Ten days after these pathetic passages had been written, the writer was dead. Since the assassination of Escovedo, a consuming melancholy had settled upon his spirits, and a burning fever came, in the month of September, to destroy his physical strength. The house where he lay was a hovel, the only chamber of which had been long used as a pigeon-house. This wretched garret was cleansed, as well as it could be of its filth, and hung with tapestry emblazoned with armorial bearings. In that dovecot the hero of Lepanto was destined to expire. During the last few, days of his illness, he was delirious. Tossing upon his uneasy couch, he again arranged in imagination, the combinations of great battles, again shouted his orders to rushing squadrons, and listened with brightening eye to the trumpet of victory.

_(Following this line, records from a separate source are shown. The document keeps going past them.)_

(** * Drone-Survey backend: a shallow embedding of the Python services

    The development follows the layout of the repository:

    - [Py]              : the fragment of Python's dynamic semantics the code
                          relies on (values, truthiness, exceptions, argument
                          binding at a call site);
    - [WaypointGen]     : [app/services/waypoint_generator.py];
    - [Planner]         : [app/services/mission_planner.py];
    - [ErrorHandling]   : [app/core/error_handling.py] (application errors and
                          the circuit breaker);
    - [Models]          : the persistence layer used by the blueprints and the
                          simulator;
    - [MissionsApi]     : [app/blueprints/missions.py];
    - [DronesApi]       : [app/blueprints/drones.py];
    - [Simulator]       : [simulator.py];
    - [DroneSelection]  : [app/services/ai_mission_optimizer.py];
    - [ConfigSchema]    : [app/core/config_schema.py];
    - [PlannerScoring]  : the choice of a drone and the cost estimate of
                          [app/services/mission_planner.py];
    - [ErrorMetrics]    : the bookkeeping of [ErrorHandler] in
                          [app/core/error_handling.py];
    - [MissionOptimizer]: terrain, weather, flight patterns and the selection
                          of a drone in [app/services/ai_mission_optimizer.py].

    Python floats are modelled by exact rationals ([Q]); integers by [Z].
    Functions that can raise return a result in the [Res] monad. *)

From Stdlib Require Import ZArith QArith Qround Qabs List Bool Lia Lqa Sorted.
From stdpp Require Import gmap strings.
Import ListNotations.

Set Warnings "-register-all".

Local Open Scope Z_scope.
Local Open Scope string_scope.
Local Open Scope list_scope.

(* ===================================================================== *)
(** * Part I: definitions                                                 *)
(* ===================================================================== *)

(** ** Rational helpers (Python [float] arithmetic, exact) *)

Definition Qltb (x y : Q) : bool := negb (Qle_bool y x).
Definition Qgtb (x y : Q) : bool := Qltb y x.
Definition Qgeb (x y : Q) : bool := Qle_bool y x.
Definition Qmax (x y : Q) : Q := if Qle_bool x y then y else x.
Definition Qmin (x y : Q) : Q := if Qle_bool x y then x else y.
Definition Qis_zero (x : Q) : bool := Qeq_bool x 0.

(** [int(x)] on a float: truncation towards zero. *)
Definition Qtrunc (x : Q) : Z := Z.quot (Qnum x) (Zpos (Qden x)).

(** [round(x, ndigits)]: nearest multiple of [10^-ndigits], ties to even. *)
Definition Qround_half_even (x : Q) : Z :=
  let f := Qfloor x in
  let r := (x - inject_Z f)%Q in
  if Qltb r (1 # 2) then f
  else if Qltb (1 # 2) r then (f + 1)%Z
  else if Z.even f then f else (f + 1)%Z.

Definition py_round (x : Q) (ndigits : nat) : Q :=
  let scale := inject_Z (10 ^ Z.of_nat ndigits) in
  (inject_Z (Qround_half_even (x * scale)) / scale)%Q.

Module Py.

(** Dynamically typed values, as far as the modelled code handles them. *)
Inductive PyVal : Type :=
| VNone
| VBool (b : bool)
| VInt (z : Z)
| VFloat (q : Q)
| VStr (s : string)
| VList (l : list PyVal)
| VDict (d : list (string * PyVal)).

Definition PyDict := list (string * PyVal).

Fixpoint dict_get {V} (d : list (string * V)) (k : string) : option V :=
  match d with
  | [] => None
  | (k', v) :: d' => if String.eqb k k' then Some v else dict_get d' k
  end.

Definition dict_has {V} (d : list (string * V)) (k : string) : bool :=
  match dict_get d k with Some _ => true | None => false end.

Fixpoint dict_set {V} (d : list (string * V)) (k : string) (v : V)
  : list (string * V) :=
  match d with
  | [] => [(k, v)]
  | (k', v') :: d' =>
      if String.eqb k k' then (k', v) :: d' else (k', v') :: dict_set d' k v
  end.

(** Truth value testing ([bool(x)]). *)
Definition truthy (v : PyVal) : bool :=
  match v with
  | VNone => false
  | VBool b => b
  | VInt z => negb (Z.eqb z 0)
  | VFloat q => negb (Qis_zero q)
  | VStr s => negb (String.eqb s "")
  | VList l => match l with [] => false | _ => true end
  | VDict d => match d with [] => false | _ => true end
  end.
(** * HealthyYou: the place-details fetcher, the opening-hours and star
    helpers of the Neighborhood Discovery widget, and the BMI calculator.

    Shallow embedding of [src/assets/js/google-maps.js]:
    - [Num]      JavaScript numbers as IEEE-754 binary64 values
                 ([spec_float] with [prec = 53], [emax = 1024]) and the
                 built-ins the code calls on them;
    - [Str]      the string built-ins the code calls;
    - [Helpers]  [formatPlaceType], [initArray], [addStarIcons],
                 [parseDaysHours];
    - [Widget]   [fetchPlaceDetails] and its [processResult] closure as a
                 state machine over the place cache;
    - [Bmi]      [calculateBMI] over the form fields it reads and writes;
    - [Hours]    the loop of [parseDaysHours] as a pass over the days;
    - [Calls]    what is counted and kept over the runs of the fetcher;
    - [Panel]    [selectPlaceById] and the listeners that call it;
    - [SignUp]   the click listener of the sign-up link;
    and of [src/assets/js/hospital.js]:
    - [Geo]      [showErr]. *)

From Stdlib Require Import ZArith List String Ascii Bool Lia.
From Stdlib Require Import SpecFloat DecimalString.
From stdpp Require Import gmap strings list fin_maps.

Local Open Scope Z_scope.

(** ** JavaScript numbers *)

Module Num.

Definition prec : Z := 53.
Definition emax : Z := 1024.

(** A JavaScript Number. *)
Abbreviation number := spec_float.

Definition add : number -> number -> number := SFadd prec emax.
Definition sub : number -> number -> number := SFsub prec emax.
Definition mul : number -> number -> number := SFmul prec emax.
Definition div : number -> number -> number := SFdiv prec emax.

(** [x < y], [x <= y], [x === y] on numbers; all false on NaN. *)
Definition ltb : number -> number -> bool := SFltb.
Definition leb : number -> number -> bool := SFleb.
Definition eqb : number -> number -> bool := SFeqb.

Definition NaN : number := S754_nan.
Definition Infinity : number := S754_infinity false.

Definition isNaN (x : number) : bool :=
  match x with S754_nan => true | _ => false end.

(** ToBoolean on a number: [0], [-0] and [NaN] are falsy. *)
Definition truthy (x : number) : bool :=
  match x with
  | S754_zero _ | S754_nan => false
  | _ => true
  end.

(** The number nearest to an integer (exact below [2^53]). *)
Definition of_Z (z : Z) : number := binary_normalize prec emax z 0 false.

(** The number nearest to [m * 10^e10], ties to even: the value of a
    decimal literal of the source and of a numeric string. *)
Definition of_decimal (neg : bool) (m : N) (e10 : Z) : number :=
  match m with
  | N0 => S754_zero neg
  | Npos p =>
      if 0 <=? e10
      then binary_normalize prec emax
             (cond_Zopp neg (Zpos p * 10 ^ e10)) 0 false
      else SFdiv prec emax (S754_finite neg p 0)
             (S754_finite false (Z.to_pos (10 ^ (- e10))) 0)
  end.

Definition valid (x : number) : bool := valid_binary prec emax x.
(** * Verification of the NFC voting pipeline

    The development follows the Python sources module by module:
    [Config] (config.py), [Db] (database.py), [Token] (the signed
    capability token of app.py / nfc_reader.py), [Nfc] (nfc_reader.py),
    [App] (the kiosk routes of app.py) and [Sheets] (sheets_sync.py).

    Conventions.
    - A clock reading is an integer number of seconds ([Z]).  SQLite
      timestamp texts ('YYYY-MM-DD HH:MM:SS', local time) are represented
      by the number of seconds they denote: the text order of such strings
      is the order of the instants.
    - A table is the list of its rows in insertion order.
    - A Python call either returns a value or raises: [outcome]. *)

From stdpp Require Import base option list gmap strings pretty.
From Stdlib Require Import ZArith String Ascii Lia Sorting.Sorted.

Local Open Scope string_scope.
Local Open Scope list_scope.
Local Open Scope Z_scope.

(** ** Python outcomes *)

Inductive outcome (E A : Type) : Type :=
| Return (a : A)
| Raise (e : E).
Arguments Return {E A} a.
Arguments Raise {E A} e.

(** A computation over a state [W] that returns or raises. *)
Definition Prog (W E A : Type) : Type := W → outcome E A * W.

Definition ret {W E A} (a : A) : Prog W E A := fun w => (Return a, w).

Definition bind {W E A B} (m : Prog W E A) (k : A → Prog W E B) : Prog W E B :=
  fun w =>
    match m w with
    | (Return a, w1) => k a w1
    | (Raise e, w1) => (Raise e, w1)
    end.
Lemma df_nodate_dated :
  exists x, x ∈ df_nodate /\ is_Some (item_id x) /\ is_Some (date x).
Proof.
  exists (sale "P1" "bolt" 60 10 (Some jan)).
  split; [apply list_elem_of_here |]. split; eexists; reflexivity.
Defined.

Lemma monthly_qty_is_sum_of_month_witness :
  (exists x, x ∈ df_nodate /\ is_Some (item_id x) /\ is_Some (date x)) /\
  (monthly_qty df_nodate !! ("P1"%string, (2024, 2)%Z) = None <->
   rows_of_month ("P1"%string, (2024, 2)%Z) df_nodate = []) /\
  (forall v, monthly_qty df_nodate !! ("P1"%string, (2024, 2)%Z) = Some v ->
             v == sum (map qty (rows_of_month ("P1"%string, (2024, 2)%Z) df_nodate))).
Proof.
  split; [exact df_nodate_dated |].
  exact (monthly_qty_is_sum_of_month df_nodate "P1" (2024, 2)%Z df_nodate_dated).
Defined.

Lemma pivot_cells_witness :
  (exists x, x ∈ df_nodate /\ is_Some (item_id x) /\ is_Some (date x)) /\
  pivot df_nodate !! "P1"%string = Some [10; 10] /\
  NoDup (pivot_columns df_nodate) /\
  (forall m, m ∈ pivot_columns df_nodate <->
             exists r, r ∈ df_nodate /\ is_Some (item_id r) /\
                       exists d, date r = Some d /\ month_end d = m) /\
  (is_Some (pivot df_nodate !! "P1"%string) <->
   exists r, r ∈ df_nodate /\ item_id r = Some "P1"%string /\ is_Some (date r)) /\
  (forall line,
     pivot df_nodate !! "P1"%string = Some line ->
     length line = length (pivot_columns df_nodate) /\
     forall n m, pivot_columns df_nodate !! n = Some m ->
       exists q, line !! n = Some q /\
                 q == sum (map qty (rows_of_month ("P1"%string, m) df_nodate))).
Proof.
  split; [exact df_nodate_dated |].
  split; [vm_compute; reflexivity |].
  exact (pivot_cells df_nodate "P1" df_nodate_dated).
Defined.
Lemma getline_aux_long l : ∀ room rest stored,
  newline ∉ l → room < length l →
  ∃ s r, getline_aux room (l ++ rest) stored = (s, r, true).
Proof.
  induction l as [|c l IH]; intros room rest stored Hl Hroom; cbn [length] in Hroom; [lia|].
  cbn [app getline_aux]. rewrite decide_False by set_solver.
  destruct room as [|room]; [by eauto|].
  apply IH; [set_solver|lia].
Qed.

(** A line that fits the buffer is delivered whole, the newline is
    consumed and not stored. *)
Lemma getline_line n l rest :
  newline ∉ l → length l ≤ n - 1 →
  getline n (l ++ newline :: rest) = (l ++ [Message.nul], rest, false).
Proof.
  intros Hl Hlen. unfold getline.
  destruct (l ++ newline :: rest) as [|c k] eqn:Heq; [by destruct l|].
  rewrite <-Heq. by rewrite getline_aux_line.
Qed.

(** The characters before the end of the input are a line too. *)
Lemma getline_last n l :
  l ≠ [] → newline ∉ l → length l ≤ n - 1 →
  getline n l = (l ++ [Message.nul], [], false).
Proof.
  intros Hne Hl Hlen. unfold getline. destruct l as [|c k] eqn:Heq; [done|].
  rewrite <-Heq in *. by rewrite getline_aux_eof.
Qed.

(** A line that does not fit the buffer sets [failbit]. *)
Lemma getline_long n l rest :
  newline ∉ l → n - 1 < length l →
  ∃ s r, getline n (l ++ rest) = (s, r, true).
Proof.
  intros Hl Hlen. unfold getline.
  destruct (l ++ rest) as [|c k] eqn:Heq; [by eauto|].
  rewrite <-Heq. destruct (getline_aux_long l (n - 1) rest [] Hl Hlen) as (s & r & ->).
  by eauto.
Qed.

(** *** The loop *)

Lemma console_loop_mono fuel : ∀ fuel' input msgs,
  console_loop fuel input = Some msgs → fuel ≤ fuel' →
  console_loop fuel' input = Some msgs.
Proof.
  induction fuel as [|fuel IH]; intros fuel' input msgs; [done|].
  destruct fuel' as [|fuel']; [lia|]. cbn [console_loop].
  destruct (getline _ _) as [[line rest] fail]. destruct fail; [done|].
  destruct (console_loop fuel rest) as [msgs'|] eqn:Hloop; [|done].
  intros [= <-] Hle. by rewrite (IH fuel' rest msgs' Hloop ltac:(lia)).
Qed.

Lemma line_input_cons l ls :
  line_input (l :: ls) = l ++ newline :: line_input ls.
Proof. unfold line_input. cbn. by rewrite <-app_assoc. Qed.

Lemma length_line_input ls : length ls ≤ length (line_input ls).
Proof.
  induction ls as [|l ls IH]; [done|].
  rewrite line_input_cons, length_app. cbn. lia.
Qed.

Lemma console_loop_lines ls : ∀ fuel tail msgs,
  Forall (λ l, (newline ∉ l) ∧ length l ≤ max_body_length) ls →
  console_loop fuel tail = Some msgs →
  console_loop (length ls + fuel) (line_input ls ++ tail) =
    Some ((message_of <$> ls) ++ msgs).
Proof.
  induction ls as [|l ls IH]; intros fuel tail msgs Hls Hloop; [done|].
  apply Forall_cons in Hls as [[Hl Hlen] Hls].
  rewrite line_input_cons, <-app_assoc. cbn [length Nat.add console_loop app].
  rewrite getline_line by (done || lia).
  by rewrite (IH _ _ _ Hls Hloop).
Qed.

Lemma main_posts_loop fuel input msgs :
  console_loop fuel input = Some msgs → fuel ≤ S (length input) →
  main_posts input = Some ((DoWrite <$> msgs) ++ [DoClose]).
Proof.
  intros Hloop Hle. unfold main_posts.
  by rewrite (console_loop_mono _ _ _ _ Hloop Hle).
Qed.

(** X14. The client posts one write for each line of its input, in order,
    with the message built from exactly that line, an empty line
    included and a last line without a newline too, and then the
    close. *)
Theorem console_sends_each_line ls last :
  Forall (λ l, (newline ∉ l) ∧ length l ≤ max_body_length) ls →
  newline ∉ last → length last ≤ max_body_length →
  main_posts (line_input ls ++ last) =
    Some ((DoWrite <$> ((message_of <$> ls) ++
                        (if decide (last = []) then [] else [message_of last])))
          ++ [DoClose]).
Proof.
  intros Hls Hlast Hlen.
  assert (∃ fuel, console_loop fuel last =
                    Some (if decide (last = []) then [] else [message_of last]) ∧
                  fuel ≤ S (length last)) as (fuel & Hloop & Hfuel).
  { destruct (decide (last = [])) as [->|Hne].
    - exists 1. done.
    - exists 2. split.
      + cbn [console_loop]. rewrite getline_last by (done || lia). done.
      + destruct last; [done|cbn; lia]. }
  eapply main_posts_loop; [by apply console_loop_lines|].
  rewrite length_app. pose proof (length_line_input ls). lia.
Qed.

(** X15. A line longer than [max_body_length] ends the loop: the lines
    before it are sent, the long line and all that follows it never
    are, and the client closes. *)
Theorem console_stops_at_long_line ls long rest :
  Forall (λ l, (newline ∉ l) ∧ length l ≤ max_body_length) ls →
  newline ∉ long → max_body_length < length long →
  main_posts (line_input ls ++ long ++ rest) =
    Some ((DoWrite <$> (message_of <$> ls)) ++ [DoClose]).
Proof.
  intros Hls Hlong Hlen.
  assert (console_loop 1 (long ++ rest) = Some []) as Hloop.
  { cbn [console_loop].
    destruct (getline_long (max_body_length + 1) long rest Hlong ltac:(lia))
      as (s & r & ->). done. }
  pose proof (console_loop_lines ls _ _ _ Hls Hloop) as Hall.
  rewrite app_nil_r in Hall.
  eapply main_posts_loop; [exact Hall|].
  rewrite length_app. pose proof (length_line_input ls). lia.
Qed.

(** *** The message of a line *)

Lemma length_encode_header b : length (Codec.encode_header b) = header_length.
Proof.
  unfold Codec.encode_header. rewrite length_take, length_app, length_replicate. lia.
Qed.

Lemma message_of_frame l :
  strlen l ≤ max_body_length →
  Message.body_length_ (message_of l) = strlen l ∧
  Message.str (message_of l) = take (strlen l) l ∧
  Message.frame (message_of l) = Codec.encode_header (strlen l) ++ take (strlen l) l.
Proof.
  intros Hmax. pose proof (strlen_le l) as Hle.
  set (n := strlen l) in *. set (b := take n l).
  assert (length b = n) as Hb by (unfold b; rewrite length_take; lia).
  assert (Message.data_ (message_of l) =
          Codec.encode_header n ++ b ++
          replicate (max_body_length - n) Message.nul) as Hdata.
  { unfold message_of, message_of_line.
    cbn [Message.encode_header Message.copy_body Message.set_body_length
         Message.data_ Message.body_length_ Message.new_message].
    rewrite strlen_terminated. fold n. rewrite (take_app_le l) by lia. fold b.
    unfold Message.store.
    rewrite take_0, app_nil_l, Nat.add_0_l, Nat.sub_0_r.
    rewrite !length_app, !length_take, !length_drop, !length_replicate.
    rewrite (take_ge (Codec.encode_header n)) by (rewrite length_encode_header; lia).
    f_equal. rewrite length_encode_header, Hb.
    rewrite take_replicate, drop_replicate.
    rewrite drop_app_length'
      by (rewrite length_replicate; lia).
    rewrite (take_ge b) by lia. f_equal. f_equal. lia. }
  assert (Message.body_length_ (message_of l) = n) as Hlen.
  { unfold message_of, message_of_line. cbn. apply strlen_terminated. }
  split_and!.
  - done.
  - unfold Message.str, Message.body. rewrite Hlen, Hdata.
    rewrite drop_app_length' by (by rewrite length_encode_header).
    by rewrite take_app_length' by done.
  - unfold Message.frame, Message.length. rewrite Hlen, Hdata.
    rewrite app_assoc. rewrite take_app_length'; [done|].
    rewrite length_app, length_encode_header. lia.
Qed.

Lemma strlen_no_nul l : Message.nul ∉ l → strlen l = length l.
Proof.
  intros Hnul. pose proof (strlen_app l [] Hnul) as Hs.
  rewrite app_nil_r in Hs. rewrite Hs. cbn. lia.
Qed.

(** X16. The message built from a line holds the characters of the line up
    to its first NUL, all of them if there is none, and its frame is
    the header of that length followed by those characters. *)
Theorem console_line_frame l :
  strlen l ≤ max_body_length →
  Message.body_length_ (message_of l) = strlen l ∧
  Message.str (message_of l) = take (strlen l) l ∧
  Message.frame (message_of l) = Codec.encode_header (strlen l) ++ take (strlen l) l ∧
  (Message.nul ∉ l → take (strlen l) l = l) ∧
  (∀ l1 l2, l = l1 ++ Message.nul :: l2 → Message.nul ∉ l1 → take (strlen l) l = l1).
Proof.
  intros Hmax. destruct (message_of_frame l Hmax) as (Hlen & Hstr & Hframe).
  split_and!; [done|done|done| |].
  - intros Hnul. rewrite (strlen_no_nul _ Hnul). apply firstn_all.
  - intros l1 l2 -> Hnul.
    rewrite (strlen_app l1 _ Hnul), strlen_nul, Nat.add_0_r.
    by rewrite take_app_length.
Qed.

End WithConfig.
End ConsoleLineFacts.

(** ** A room without participants *)
Module RoomCallFacts.
Import Server ServerFacts ReactorFacts.

#[local] Set Warnings "-clear-no-such-hyp".

Section WithConfig.
Context `{cfg : FrameConfig}.

Lemma in_order_empty : in_order ∅ = [].
Proof.
  apply elem_of_nil_inv. intros p Hp%elem_of_in_order. set_solver.
Qed.

(** X10. A message delivered while the room has no participant is enqueued
    to nobody and starts no write, but it enters the history, and the
    next session that joins gets it replayed behind the older ones. *)
Theorem deliver_to_empty_room r msg w :
  r < length (servers w) → participants_ (room r w) = ∅ →
  heap (ChatRoom.deliver r msg w) = heap w ∧
  pending (ChatRoom.deliver r msg w) = pending w ∧
  wire (ChatRoom.deliver r msg w) = wire w ∧
  recent_msgs_ (room r (ChatRoom.deliver r msg w)) =
    ChatRoom.pop_excess (recent_msgs_ (room r w) ++ [msg]) ∧
  ∀ p s, heap w !! p = Some s →
         queue p (ChatRoom.join r p (ChatRoom.deliver r msg w)) =
         write_msgs_ s ++ ChatRoom.pop_excess (recent_msgs_ (room r w) ++ [msg]).
Proof.
  intros Hr Hempty.
  assert (heap (ChatRoom.deliver r msg w) = heap w) as Hh.
  { apply map_eq. intros q. rewrite room_deliver_heap, Hempty.
    by rewrite decide_False by set_solver. }
  assert (recent_msgs_ (room r (ChatRoom.deliver r msg w)) =
          ChatRoom.pop_excess (recent_msgs_ (room r w) ++ [msg])) as Hrec.
  { rewrite room_deliver. by rewrite decide_True. }
  split_and!.
  - done.
  - rewrite room_deliver_pending, Hempty, in_order_empty. cbn. by rewrite app_nil_r.
  - apply room_deliver_fields.
  - done.
  - intros p s Hs.
    destruct (join_replay r p s (ChatRoom.deliver r msg w)) as (_ & _ & Hq & _).
    + by rewrite (proj1 (room_deliver_fields r msg w)).
    + by rewrite Hh.
    + by rewrite Hq, Hrec.
Qed.
Definition screenshot (world : World) (node : Code) (options : Options)
    (vfile : VFile) : Run Node :=
  (args <~ pure (parseArgs node) ;;
   pure (validate args vfile) ;;;
   let namespace := namespace_of vfile in
   let dir := directory options vfile in
   let filename := output_filename args in
   mkdirp world dir ;;;
   let path := Path.join [dir; filename] in
   script <~ pure (compile (value node) path args) ;;
   console_log ("$ node -" ++ JS.char JS.newline ++ JS.trimRight script) ;;;
   exec_node world script ;;;
   let src := "/screenshots/" ++ namespace ++ "/" ++ filename in
   if JS.truthy (retina args) then
     size <~ imageSize world path ;;
     let width := (fst size / 2)%Z in
     let height := (snd size / 2)%Z in
     tag <~ pure (img_tag src (alt args) width height) ;;
     pure (ok (HTML tag (position node) (data node)))
   else
     pure (ok (Image src (alt args) (position node) (data node))))%run.

End Directive.

Arguments meta {Position Data}.
Arguments value {Position Data}.
Arguments position {Position Data}.
Arguments data {Position Data}.
Arguments Image {Position Data}.
Arguments HTML {Position Data}.
Arguments node_position {Position Data}.
Arguments node_data {Position Data}.
Arguments parseArgs {Position Data}.
Arguments screenshot {Position Data}.

(** ** Vocabulary of the statements *)

(** [s.endsWith(suffix)]. *)
Definition ends_with (suffix s : string) : bool :=
  Path.starts_with (rev (Path.chars suffix)) (rev (Path.chars s)).

Definition without_trailing_slashes (path : string) : string :=
  Path.text (rev (Path.drop_while Path.is_slash (rev (Path.chars path)))).

(** A plain name: no separator in it. *)
Definition no_slash (s : string) : Prop :=
  forallb Path.not_slash (Path.chars s) = true.

Definition no_space (s : string) : Prop :=
  forallb (fun c => negb (JS.is_space c)) (Path.chars s) = true.

Definition all_space (s : string) : Prop :=
  forallb JS.is_space (Path.chars s) = true.

(** The lines of a block that are not empty, in order. *)
Definition nonempty_lines (body : string) : list string :=
  filter (fun line => negb (String.eqb line "")) (JS.split JS.newline body).

(** The first and second piece of a line cut at its runs of white space. *)
Definition first_token (line : string) : string :=
  hd EmptyString (JS.split_spaces line).

Definition second_token (line : string) : option string :=
  nth_error (JS.split_spaces line) 1.

(** The statement a line of the mini-language stands for, if any. *)
Definition step_of (line : string) : option string :=
  if String.eqb (first_token line) "visit" then Some (goto_line (second_token line))
  else if String.eqb (first_token line) "wait" then Some (wait_line (second_token line))
  else None.

(** The value of a member of an object. *)
Definition member (key : string) (v : JS.Value) : option JS.Value :=
  match v with
  | JS.Object members =>
      option_map snd (find (fun m => String.eqb (fst m) key) members)
  | _ => None
  end.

Reason returned, however, before the hour of death, and permitted him, the opportunity to make the dispositions rendered necessary by his condition. He appointed his nephew, Alexander of Parma, who had been watching assiduously over his deathbed, to succeed him, provisionally, in the command of the army and in his other dignities, received the last sacraments with composure, and tranquilly breathed his last upon the first day of October, the month which, since the battle of Lepanto, he had always considered a festive and a fortunate one.